Stored data entries
--- START ---

(** * Properties *)

(** C20: the builder returns exactly on the tables whose pairs fit in 123
    encoded bytes (on others it writes past its 5-byte buffer); a table it
    returns is opened by the reader, and then, whatever is asked in whatever
    order and through a cache of any capacity, [Get] answers as the map of the
    pairs and the iterator yields the pairs in order. *)
Theorem SSTable_roundtrip (name : bytes) (kvs : list (bytes * bytes)) (capacity : Z)
    (Hs : smap_sorted kvs) (H32 : Forall kv32 kvs) (Hcap : 0 <= capacity) :
  (is_Some (build_table kvs) ↔ zlen (enc_kvs kvs) <= 123) ∧
  ∀ file, build_table kvs = Some file →
    ∃ r c, SSTableReader_Open name (Some file) = Some (r, true) ∧
      LRUCache_new [] capacity = Some c ∧
      ∀ keys, ∃ r1 c1 r2 c2 it,
        get_all r (Some c) keys =
          Some (r1, c1, map (λ key, (list_to_map kvs : gmap bytes bytes) !! key) keys) ∧
        SSTableReader_NewIterator r1 c1 = Some (r2, c2, it) ∧
        iter_all (length kvs) it = Some kvs.
Proof.
  split.
  { split; [intros [file Hb]; by eapply build_table_inv|].
    intros Hm. destruct (build_table_Some kvs Hm) as (bf & -> & _). by eexists. }
  intros file Hb. pose proof (build_table_inv kvs file H32 Hb) as Hm.
  destruct (build_table_Some kvs Hm) as (bf & Hb' & Hbf).
  rewrite Hb' in Hb. injection Hb as <-.
  destruct (Open_table name kvs bf Hm Hbf) as (r & Ho & Hr).
  set (ok := λ k d, k = MakeCacheKey name 0 ∧ d = kvs).
  assert (block_ok ok name kvs) as Hok by (intros d; split; [by intros [_ ?]|by split]).
  destruct (cache_new_coherent ok [] capacity Hcap) as (c & Hc & Hcc).
  exists r, c. split_and!; [done..|]. intros keys.
  destruct (get_all_table ok r (Some c) name kvs bf keys Hr Hcc Hok Hbf Hs Hm)
    as (r1 & c1 & Hg & Hr1 & Hc1).
  destruct (NewIterator_table ok r1 c1 name kvs bf Hr1 Hc1 Hok Hm) as (r2 & c2 & Hi & _).
  exists r1, c1, r2, c2, (mkIter kvs 0). split_and!; [done..|]. by rewrite iter_all_spec by lia.
Qed.

Lemma SSTable_roundtrip_witness :
  let kvs := [(str "a", str "1"); (str "b", []); (str "c", str "3")] in
  ∃ file r c r1 c1, build_table kvs = Some file ∧
    SSTableReader_Open (str "000001.sst") (Some file) = Some (r, true) ∧
    LRUCache_new [] 128 = Some c ∧
    get_all r (Some c) [str "c"; str "x"; str "b"] =
      Some (r1, c1, [Some (str "3"); None; Some []]).
Proof.
  intros kvs.
  destruct (SSTable_roundtrip (str "000001.sst") kvs 128) as [[_ Hb] Hr].
  - repeat constructor.
  - repeat constructor.
  - discriminate.
  - destruct Hb as [file Hf]; [vm_compute; discriminate|].
    destruct (Hr file Hf) as (r & c & Ho & Hc & Hg).
    destruct (Hg [str "c"; str "x"; str "b"]) as (r1 & c1 & r2 & c2 & it & Hg1 & _).
    exists file, r, c, r1, c1. split; [exact Hf|]. split; [exact Ho|]. split; [exact Hc|].
    exact Hg1.
Defined.

(** On sorted entries [Seek] returns within its fuel and never reads
    outside the vector; the position it leaves splits the entries into those
    below the target and those at or above it. *)
Theorem Seek_lower_bound (entries : BlockData) (pos : nat) (target : bytes)
    (Hs : smap_sorted entries) :
  ∃ it, Seek (mkIter entries pos) target = Some it ∧ entries_ it = entries ∧
    (pos_ it ≤ length entries)%nat ∧
    (∀ i e, (i < pos_ it)%nat → entries !! i = Some e → fst e <ₛ target) ∧
    (∀ i e, (pos_ it ≤ i)%nat → entries !! i = Some e → ¬ fst e <ₛ target).
Proof.
  destruct (Seek_loop_spec entries target (S (length entries)) 0 (length entries) Hs)
    as (p & Hp & H1 & H2 & H3); [lia|lia|lia| |].
  - intros i e Hi He. apply lookup_lt_Some in He. lia.
  - exists (mkIter entries p). unfold Seek. cbn [entries_]. by rewrite Hp.
Qed.

Lemma Seek_lower_bound_witness :
  let entries := [(str "a", []); (str "c", []); (str "e", [])] in
  ∃ it, Seek (mkIter entries 0) (str "b") = Some it ∧ pos_ it = 1%nat.
Proof.
  intros entries.
  destruct (Seek_lower_bound entries 0 (str "b")) as (it & H1 & _ & _ & _ & _).
  - repeat constructor.
  - exists it. split; [exact H1|]. vm_compute in H1. injection H1 as <-. reflexivity.
Defined.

--- END ---

* WORK TO COMPLETE
Each record above needs to be reproduced exactly as written.

* REPLY
(** * Properties *)

(** C20: the builder returns exactly on the tables whose pairs fit in 123
    encoded bytes (on others it writes past its 5-byte buffer); a table it
    returns is opened by the reader, and then, whatever is asked in whatever
    order and through a cache of any capacity, [Get] answers as the map of the
    pairs and the iterator yields the pairs in order. *)
Theorem SSTable_roundtrip (name : bytes) (kvs : list (bytes * bytes)) (capacity : Z)
    (Hs : smap_sorted kvs) (H32 : Forall kv32 kvs) (Hcap : 0 <= capacity) :
  (is_Some (build_table kvs) ↔ zlen (enc_kvs kvs) <= 123) ∧
  ∀ file, build_table kvs = Some file →
    ∃ r c, SSTableReader_Open name (Some file) = Some (r, true) ∧
      LRUCache_new [] capacity = Some c ∧
      ∀ keys, ∃ r1 c1 r2 c2 it,
        get_all r (Some c) keys =
          Some (r1, c1, map (λ key, (list_to_map kvs : gmap bytes bytes) !! key) keys) ∧
        SSTableReader_NewIterator r1 c1 = Some (r2, c2, it) ∧
        iter_all (length kvs) it = Some kvs.
Proof.
  split.
  { split; [intros [file Hb]; by eapply build_table_inv|].
    intros Hm. destruct (build_table_Some kvs Hm) as (bf & -> & _). by eexists. }
  intros file Hb. pose proof (build_table_inv kvs file H32 Hb) as Hm.
  destruct (build_table_Some kvs Hm) as (bf & Hb' & Hbf).
  rewrite Hb' in Hb. injection Hb as <-.
  destruct (Open_table name kvs bf Hm Hbf) as (r & Ho & Hr).
  set (ok := λ k d, k = MakeCacheKey name 0 ∧ d = kvs).
  assert (block_ok ok name kvs) as Hok by (intros d; split; [by intros [_ ?]|by split]).
  destruct (cache_new_coherent ok [] capacity Hcap) as (c & Hc & Hcc).
  exists r, c. split_and!; [done..|]. intros keys.
  destruct (get_all_table ok r (Some c) name kvs bf keys Hr Hcc Hok Hbf Hs Hm)
    as (r1 & c1 & Hg & Hr1 & Hc1).
  destruct (NewIterator_table ok r1 c1 name kvs bf Hr1 Hc1 Hok Hm) as (r2 & c2 & Hi & _).
  exists r1, c1, r2, c2, (mkIter kvs 0). split_and!; [done..|]. by rewrite iter_all_spec by lia.
Qed.

Lemma SSTable_roundtrip_witness :
  let kvs := [(str "a", str "1"); (str "b", []); (str "c", str "3")] in
  ∃ file r c r1 c1, build_table kvs = Some file ∧
    SSTableReader_Open (str "000001.sst") (Some file) = Some (r, true) ∧
    LRUCache_new [] 128 = Some c ∧
    get_all r (Some c) [str "c"; str "x"; str "b"] =
      Some (r1, c1, [Some (str "3"); None; Some []]).
Proof.
  intros kvs.
  destruct (SSTable_roundtrip (str "000001.sst") kvs 128) as [[_ Hb] Hr].
  - repeat constructor.
  - repeat constructor.
  - discriminate.
  - destruct Hb as [file Hf]; [vm_compute; discriminate|].
    destruct (Hr file Hf) as (r & c & Ho & Hc & Hg).
    destruct (Hg [str "c"; str "x"; str "b"]) as (r1 & c1 & r2 & c2 & it & Hg1 & _).
    exists file, r, c, r1, c1. split; [exact Hf|]. split; [exact Ho|]. split; [exact Hc|].
    exact Hg1.
Defined.

(** On sorted entries [Seek] returns within its fuel and never reads
    outside the vector; the position it leaves splits the entries into those
    below the target and those at or above it. *)
Theorem Seek_lower_bound (entries : BlockData) (pos : nat) (target : bytes)
    (Hs : smap_sorted entries) :
  ∃ it, Seek (mkIter entries pos) target = Some it ∧ entries_ it = entries ∧
    (pos_ it ≤ length entries)%nat ∧
    (∀ i e, (i < pos_ it)%nat → entries !! i = Some e → fst e <ₛ target) ∧
    (∀ i e, (pos_ it ≤ i)%nat → entries !! i = Some e → ¬ fst e <ₛ target).
Proof.
  destruct (Seek_loop_spec entries target (S (length entries)) 0 (length entries) Hs)
    as (p & Hp & H1 & H2 & H3); [lia|lia|lia| |].
  - intros i e Hi He. apply lookup_lt_Some in He. lia.
  - exists (mkIter entries p). unfold Seek. cbn [entries_]. by rewrite Hp.
Qed.

Lemma Seek_lower_bound_witness :
  let entries := [(str "a", []); (str "c", []); (str "e", [])] in
  ∃ it, Seek (mkIter entries 0) (str "b") = Some it ∧ pos_ it = 1%nat.
Proof.
  intros entries.
  destruct (Seek_lower_bound entries 0 (str "b")) as (it & H1 & _ & _ & _ & _).
  - repeat constructor.
  - exists it. split; [exact H1|]. vm_compute in H1. injection H1 as <-. reflexivity.
Defined.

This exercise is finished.